**WHAT YOU SHOULD DO:** Search the data below, and report every line in which "followed" occurs.

Dataset entries:
- Opening Delimiter -

Lemma groupFrom_throws (errors : list ValidationError) acc :
  plainKeys acc = true ->
  forallb plainField errors = false ->
  groupFrom acc errors
  = Js.Throw (Js.ErrorInstance "TypeError" "acc[error.field].push is not a function").
Proof.
  revert acc. induction errors as [|error errors IH]; intros acc Hacc Hsome;
    simpl in *; [discriminate|].
  destruct (plainField error) eqn:Hplain; simpl in Hsome.
  - rewrite groupStep_plain by exact Hplain.
    apply IH; [|exact Hsome]. apply plainKeys_groupStepPlain; assumption.
  - unfold plainField in Hplain. unfold groupStep.
    destruct (field error) as [f|]; [|discriminate].
    apply negb_false_iff in Hplain.
    assert (Hf : f <> "") by (intros ->; discriminate Hplain).
    rewrite (truthyString_nonempty f Hf), (get_inherited_None acc f Hacc Hplain), Hplain.
    reflexivity.
Qed.

(** X20. [applyToForm] returns normally exactly when no error of the
    list has the name of a member of [Object.prototype] as its field;
    otherwise it throws a [TypeError] out of the grouping, and the
    form is left with its earlier backend errors cleared and none of
    the new ones applied. *)
Theorem applyToForm_throws_on_inherited_names
    (form : AbstractControl) (errors : list ValidationError) :
  applyToForm form errors
  = if forallb plainField errors
    then (fst (applyToForm form errors), Js.Normal tt)
    else (clearFormErrors form,
          Js.Throw (Js.ErrorInstance "TypeError"
                      "acc[error.field].push is not a function")).
Proof.
  destruct (forallb plainField errors) eqn:Hplain;
    unfold applyToForm, groupErrorsByField.
  - rewrite groupFrom_plain by exact Hplain.
    destruct (_ <? _)%nat; reflexivity.
  - rewrite groupFrom_throws by (reflexivity || exact Hplain). reflexivity.
Qed.

(** *** Errors that address no control *)

Lemma applyToForm_ignores_from (form : AbstractControl)
    (rest before : list ValidationError) :
  forallb plainField (before ++ rest) = true ->
  applyToForm form (before ++ rest)
  = applyToForm form (before ++ List.filter (addressesControl form) rest).
Proof.
  revert before. induction rest as [|error rest IH]; intros before Hplain;
    [reflexivity|].
  simpl. destruct (addressesControl form error) eqn:Hkeep.
  - change (before ++ error :: rest)%list with (before ++ [error] ++ rest)%list.
    change (before ++ error :: List.filter (addressesControl form) rest)%list
      with (before ++ [error] ++ List.filter (addressesControl form) rest)%list.
    rewrite !app_assoc. apply IH. rewrite <- app_assoc. exact Hplain.
  - unfold addressesControl in Hkeep.
    destruct (field error) as [f|] eqn:Hfield; [|discriminate].
    destruct (Js.truthyString (Some f)) eqn:Htruthy; [|discriminate].
    assert (Hf : f <> "") by (intros ->; discriminate Htruthy).
    assert (Hnone : getControl form (toFormFieldName f) = None).
    { unfold resolves in Hkeep. destruct (getControl form _); [discriminate|reflexivity]. }
    destruct (applyToForm_drops_unresolved form before rest error f
                Hfield Hf Hnone Hplain) as (Hdrop & _).
    rewrite Hdrop. apply IH.
    rewrite forallb_app in Hplain |- *. simpl in Hplain.
    apply andb_prop in Hplain as [H1 H2]. apply andb_prop in H2 as [_ H2].
    rewrite H1, H2. reflexivity.
Qed.

(** X21. Where no field is the name of a member of
    [Object.prototype], the errors whose field names no control of the
    form count for nothing: [applyToForm] leaves the form, and ends,
    as it does on the list without them. *)
Theorem applyToForm_ignores_unresolved
    (form : AbstractControl) (errors : list ValidationError) :
  forallb plainField errors = true ->
  applyToForm form errors
  = applyToForm form (List.filter (addressesControl form) errors).
Proof.
  intros Hplain. exact (applyToForm_ignores_from form errors [] Hplain).
Qed.
(** Every line is of exactly one of four kinds. *)
Lemma line_kinds lineno raw_line :
  is_blank raw_line = true \/
  (is_blank raw_line = false /\ is_header lineno raw_line = true) \/
  is_comment raw_line = true \/
  is_data lineno raw_line = true.
Proof.
  unfold is_data.
  destruct (is_blank raw_line); [now left|].
  destruct (is_header lineno raw_line); [right; left; now split|].
  destruct (is_comment raw_line); [right; right; now left|].
  right; right; right. reflexivity.
Qed.

(** What one line adds does not depend on what is already there. *)
Lemma process_line_appends lineno raw_line (st : state) :
  process_line lineno raw_line st =
    (fst st ++ fst (process_line lineno raw_line no_state),
     snd st ++ snd (process_line lineno raw_line no_state)).
Proof.
  destruct st as [v e]. unfold no_state.
  destruct (line_kinds lineno raw_line) as [Hb | [[Hb Hh] | [Hc | Hd]]].
  - rewrite !(process_blank _ _ _ Hb). cbn [fst snd]. now rewrite !app_nil_r.
  - rewrite !(process_header _ _ _ Hb Hh). cbn [fst snd]. now rewrite !app_nil_r.
  - rewrite !(process_comment _ _ _ Hc). cbn [fst snd app]. now rewrite app_nil_r.
  - rewrite !(process_data _ _ _ Hd).
    destruct (validate_and_build_flight (rstrip_newline raw_line) lineno) as [[f|] [m|]];
      cbn [fst snd app]; now rewrite ?app_nil_r.
Qed.

Lemma parse_lines_appends lineno lines (st : state) :
  parse_lines lineno lines st =
    (fst st ++ fst (parse_lines lineno lines no_state),
     snd st ++ snd (parse_lines lineno lines no_state)).
Proof.
  revert lineno st. induction lines as [|raw rest IH]; intros lineno st.
  - cbn [parse_lines no_state fst snd]. rewrite !app_nil_r. now destruct st.
  - cbn [parse_lines].
    rewrite (IH (S lineno) (process_line lineno raw st)).
    rewrite (IH (S lineno) (process_line lineno raw no_state)).
    rewrite (process_line_appends lineno raw st).
    cbn [fst snd]. now rewrite !app_assoc.
Qed.

(** X1: a pass only appends.  The flights and diagnostics already in the
    two lists are kept, in place and unchanged, and what the file adds is
    what it would add to empty lists. *)
Theorem parse_csv_file_only_appends lines (st : state) :
  parse_csv_file lines st =
    (fst st ++ fst (parse_csv_file lines ([], [])),
     snd st ++ snd (parse_csv_file lines ([], []))).
Proof. apply parse_lines_appends. Qed.

Lemma parse_sources_from (files : list (list string)) (st : state) :
  fold_left (fun st lines => parse_csv_file lines st) files st =
    (fst st ++ concat (map (fun lines => fst (parse_csv_file lines ([], []))) files),
     snd st ++ concat (map (fun lines => snd (parse_csv_file lines ([], []))) files)).
Proof.
  revert st. induction files as [|lines rest IH]; intros st.
  - cbn [fold_left map concat]. rewrite !app_nil_r. now destruct st.
  - cbn [fold_left map concat]. rewrite IH.
    change (parse_csv_file lines st) with (parse_lines 1 lines st).
    rewrite (parse_lines_appends 1 lines st). cbn [fst snd].
    change (parse_lines 1 lines no_state) with (parse_csv_file lines ([], [])).
    now rewrite !app_assoc.
Qed.
(** The JSON a route answers with.  [rows[0]] of an empty result is
    [undefined]: [None]. *)
Inductive payload : Type :=
| Error (error : string)
| Message (message : string)
| PalletCreated (pallet : option pallet)
| PalletRow (pallet : pallet)
| PalletScanned (pallet : option pallet) (previousStatus : string)
                (newStatus : JS.value)
| PalletHistory (palletId : string) (history : list scan)
| PalletUpdated (pallet : option pallet)
| QrGenerated (palletId : string) (qrCode : string) (metadata : pallet).

Record response : Type := mkResponse {
  code : Z;
  json : payload
}.

(** The error kinds of the transition engine, as the routes report them. *)
Definition InvalidStatus : response := mkResponse 400 (Error "Invalid status").
Definition PalletNotFound : response := mkResponse 404 (Error "Pallet not found").
Definition DuplicateId : response :=
  mkResponse 400 (Error "Pallet ID already exists").
Definition RequiredFields : response :=
  mkResponse 400
    (Error "Pallet ID, item code, item name, and quantity are required").
Definition StorageFailure (what : string) : response :=
  mkResponse 500 (Error what).
Lemma start_or_resume_runs_witness :
  Queries.is_running
    (self_after (Controller.start_or_resume (mkConfig 1500 300 900 4) init))
  = true.
Proof.
  destruct (start_or_resume_runs (mkConfig 1500 300 900 4) init
              reachable_init eq_refl) as (_ & H & _).
  exact H.
Defined.

(** ** The sounds requested by the application *)

(** X14.  The sounds the application requests for an action, through
    the slots connected to [state_changed] and [session_completed]: the
    completion sound of the phase that ended (SESSION_COMPLETE for WORK,
    TIMER_FINISH for a break) if the action exhausted a countdown, followed
    by the start sound of the new state (WORK_START or BREAK_START) if the
    state changed to WORK or to a break.  Pausing, resetting and extending a
    break request no sound. *)
Theorem sounds_of_action (cfg : Config) (a : Action) (self : PomodoroTimer) :
  let r := perform cfg a self in
  let s' := current_state (self_after r) in
  App.sounds_requested (trace r) =
    (if completes_phase self a
     then if TimerState_eqb (current_state self) WORK
          then [App.SESSION_COMPLETE] else [App.TIMER_FINISH]
     else [])
    ++ (if TimerState_eqb s' (current_state self) then []
        else if TimerState_eqb s' WORK then [App.WORK_START]
        else if is_break s' then [App.BREAK_START]
        else []) /\
  (In a [Call CmdPause; Call CmdReset; ControllerReset; ExtendBreak] ->
   App.sounds_requested (trace r) = []).
Proof.
  destruct self as [cs ps r n q]. unfold completes_phase.
  split.
  - destruct a as [c | | | | |]; [destruct c | ..];
      destruct cs, ps; py_unfold; split_atomic_ifs; reflexivity.
  - simpl. intros [<- | [<- | [<- | [<- | []]]]];
      destruct cs, ps; reflexivity.
Qed.

Lemma sounds_of_action_witness :
  App.sounds_requested
    (trace (perform (mkConfig 1500 300 900 4) (Call CmdPause)
                    (mkTimer WORK IDLE 10 1 true))) = [].
Proof.
  assert (Hin : In (Call CmdPause)
                  [Call CmdPause; Call CmdReset; ControllerReset; ExtendBreak])
    by (simpl; auto).
  exact (proj2 (sounds_of_action (mkConfig 1500 300 900 4) (Call CmdPause)
                  (mkTimer WORK IDLE 10 1 true)) Hin).
Defined.
(** * Adaptive Radix Tree nodes (execution/index/art/node.cpp)

    A shallow embedding of the ART node header operations of
    [src/execution/index/art/node.cpp]: the base-class constructor,
    [CopyPrefix], [PrefixMismatch] and the two type-tag dispatchers
    [InsertLeaf] and [Erase], followed by the node variants and the tree
    algorithms that the specification describes around them. *)

From Stdlib Require Import ZArith Lia.
From Stdlib Require Import Strings.Byte.
From stdpp Require Import base option list sorting gmap strings.

Local Open Scope Z_scope.

(** ** Machine data *)

Notation byte := Byte.byte.

#[global] Instance byte_eq_dec : EqDecision byte := Byte.byte_eq_dec.

(** [uint8_t], [uint16_t], [uint32_t] and [uint64_t] values are integers of
    [Z] inside the range of their width; arithmetic that can leave the
    range is wrapped where it happens. *)
Definition uint_range (w : Z) (z : Z) : Prop := 0 <= z < 2 ^ w.

Definition wrap (w : Z) (z : Z) : Z := z mod 2 ^ w.

(** [a[i]] on a C array whose cells are the elements of [a]: defined only
    inside the array. *)
Definition array_at {A} (a : list A) (i : Z) : option A :=
  if i <? 0 then None else a !! Z.to_nat i.

(** ** Outcomes of a call

    A call returns, throws a C++ exception, stops at a failed [assert]
    (assertions are compiled in), or leaves the defined behaviour of C++
    (an access outside an array, an invalid pointer). *)

Inductive Exception :=
| NotImplementedException (msg : string).

Inductive Outcome (A : Type) :=
| Returned (a : A)
| Thrown (e : Exception)
| AssertFailed
| Undefined.

Arguments Returned {A} a.
Arguments Thrown {A} e.
Arguments AssertFailed {A}.
Arguments Undefined {A}.

#[global] Instance Outcome_ret : MRet Outcome := @Returned.

#[global] Instance Outcome_bind : MBind Outcome := fun A B f m =>
  match m with
  | Returned a => f a
  | Thrown e => Thrown e
  | AssertFailed => AssertFailed
  | Undefined => Undefined
  end.

Definition defined {A} (o : option A) : Outcome A :=
  match o with
  | Some a => Returned a
  | None => Undefined
  end.

(** Calls whose array reads are observed: the reads attempted, in order,
    and the outcome. *)
Inductive Access :=
| KeyRead (i : Z)
| PrefixRead (i : Z).

Record Exec (A : Type) := mkExec {
  trace : list Access;
  outcome : Outcome A
}.

Arguments mkExec {A} trace outcome.
Arguments trace {A} e.
Arguments outcome {A} e.

#[global] Instance Exec_ret : MRet Exec := fun A a => mkExec [] (Returned a).

#[global] Instance Exec_bind : MBind Exec := fun A B f m =>
  match outcome m with
  | Returned a => mkExec (trace m ++ trace (f a)) (outcome (f a))
  | Thrown e => mkExec (trace m) (Thrown e)
  | AssertFailed => mkExec (trace m) AssertFailed
  | Undefined => mkExec (trace m) Undefined
  end.

Definition throw {A} (e : Exception) : Exec A := mkExec [] (Thrown e).

(** ** The tree handle and the node header *)

(** [ART]: the only member the node code reads is [maxPrefix], the number of
    prefix bytes every node reserves. [std::min(src->prefix_length,
    art.maxPrefix)] fixes its type to that of [prefix_length]. *)
Record ART := mkART {
  maxPrefix : Z
}.

Definition ART_typed (art : ART) : Prop := uint_range 32 (maxPrefix art).

(** [enum class NodeType]: the four tags the dispatchers name, and every
    other value the tag can hold. *)
Inductive NodeType :=
| N4
| N16
| N48
| N256
| NUnknown (raw : Z).

#[global] Instance NodeType_eq_dec : EqDecision NodeType.
Proof. solve_decision. Defined.

(** [class Node]: the header fields, and in [derived] the members of the
    subclass the object really is (its keys and children). [prefix] is the
    array the [unique_ptr<uint8_t[]>] owns. *)
Record Node (D : Type) := mkNode {
  prefix_length : Z;
  count : Z;
  type : NodeType;
  prefix : list byte;
  derived : D
}.

Arguments mkNode {D} prefix_length count type prefix derived.
Arguments prefix_length {D} n.
Arguments count {D} n.
Arguments type {D} n.
Arguments prefix {D} n.
Arguments derived {D} n.

Definition Node_typed {D} (n : Node D) : Prop :=
  uint_range 32 (prefix_length n) /\ uint_range 16 (count n).

Definition with_prefix_length {D} (n : Node D) (len : Z) : Node D :=
  mkNode len (count n) (type n) (prefix n) (derived n).

Definition with_prefix {D} (n : Node D) (bytes : list byte) : Node D :=
  mkNode (prefix_length n) (count n) (type n) bytes (derived n).

(** A [Key]: its bytes; [len] is an [index_t]. *)
Notation Key := (list byte) (only parsing).

Definition Key_typed (key : Key) : Prop := Z.of_nat (length key) < 2 ^ 64.

(** ** Node::Node

    [new uint8_t[art.maxPrefix]] leaves the cells indeterminate: [fresh]
    gives what they happen to hold. The subclass constructor supplies
    [derived]. *)
Definition Node_new {D} (art : ART) (ty : NodeType) (fresh : nat -> byte)
    (d : D) : Node D :=
  mkNode 0 0 ty (fresh <$> seq 0 (Z.to_nat (maxPrefix art))) d.

(** ** Node::CopyPrefix

    [src] and [dst] are raw pointers into the store of node objects, and
    may be the same one. *)
Notation addr := Z (only parsing).
Notation store D := (gmap Z (Node D)) (only parsing).

Definition deref {D} (h : store D) (p : addr) : Outcome (Node D) :=
  defined (h !! p).

(** The first [n] cells of [dst] overwritten by those of [src]; both
    arrays must have them. *)
Definition copy_bytes (dst src : list byte) (n : Z) : Outcome (list byte) :=
  if (n <=? Z.of_nat (length src)) && (n <=? Z.of_nat (length dst))
  then Returned (take (Z.to_nat n) src ++ drop (Z.to_nat n) dst)
  else Undefined.

(** [memcpy(dst, src, n)]: copying between objects that overlap is not
    defined. *)
Definition memcpy (overlap : bool) (dst src : list byte) (n : Z)
    : Outcome (list byte) :=
  if overlap && (0 <? n) then Undefined else copy_bytes dst src n.

Definition CopyPrefix {D} (art : ART) (src dst : addr) (h : store D)
    : Outcome (store D) :=
  (* dst->prefix_length = src->prefix_length; *)
  s ← deref h src;
  d ← deref h dst;
  let h1 := <[dst := with_prefix_length d (prefix_length s)]> h in
  (* memcpy(dst->prefix.get(), src->prefix.get(),
            std::min(src->prefix_length, art.maxPrefix)); *)
  s1 ← deref h1 src;
  d1 ← deref h1 dst;
  (* every node owns its prefix array: the two overlap when src and dst
     are one node *)
  bytes ← memcpy (bool_decide (src = dst)) (prefix d1) (prefix s1)
            (Z.min (prefix_length s1) (maxPrefix art));
  mret (<[dst := with_prefix d1 bytes]> h1).

(** ** Node::GetChild: the base class has no children. *)
Definition Node_GetChild {C} (pos : Z) : Outcome (option C) := AssertFailed.

(** ** Node::PrefixMismatch *)

Definition read_key (key : Key) (i : Z) : Exec byte :=
  mkExec [KeyRead i] (defined (array_at key i)).

Definition read_prefix {D} (node : Node D) (i : Z) : Exec byte :=
  mkExec [PrefixRead i] (defined (array_at (prefix node) i)).

(** The [for] loop with [todo] iterations left, [pos] being
    [prefix_length - todo]: the loop condition [pos < node->prefix_length]
    holds exactly while [todo] is not zero. [pos] stays below 2^32, so
    [pos++] never wraps; [depth + pos] is a [uint64_t] sum; the value
    returned is converted to [uint32_t]. *)
Fixpoint PrefixMismatch_loop {D} (node : Node D) (key : Key) (depth : Z)
    (pos : Z) (todo : nat) : Exec Z :=
  match todo with
  | O => mret (wrap 32 pos)
  | S todo' =>
      k ← read_key key (wrap 64 (depth + pos));
      p ← read_prefix node pos;
      if bool_decide (k ≠ p) then mret (wrap 32 pos)
      else PrefixMismatch_loop node key depth (pos + 1) todo'
  end.

Definition PrefixMismatch_exec {D} (art : ART) (node : Node D) (key : Key)
    (depth : Z) : Exec Z :=
  if prefix_length node <=? maxPrefix art then
    PrefixMismatch_loop node key depth 0 (Z.to_nat (prefix_length node))
  else
    throw (NotImplementedException "Operation not implemented").

Definition PrefixMismatch {D} (art : ART) (node : Node D) (key : Key)
    (depth : Z) : Outcome Z :=
  outcome (PrefixMismatch_exec art node key depth).

(** ** Node::InsertLeaf and Node::Erase

    Both switch on the type tag and hand over to the routine of the
    variant; the routines are those of the four subclasses. *)

Inductive SwitchArm :=
| CaseN4
| CaseN16
| CaseN48
| CaseN256
| CaseDefault.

- Closing Delimiter -

**RESULT OF THE TASK:**
    TIMER_FINISH for a break) if the action exhausted a countdown, followed
    [InsertLeaf] and [Erase], followed by the node variants and the tree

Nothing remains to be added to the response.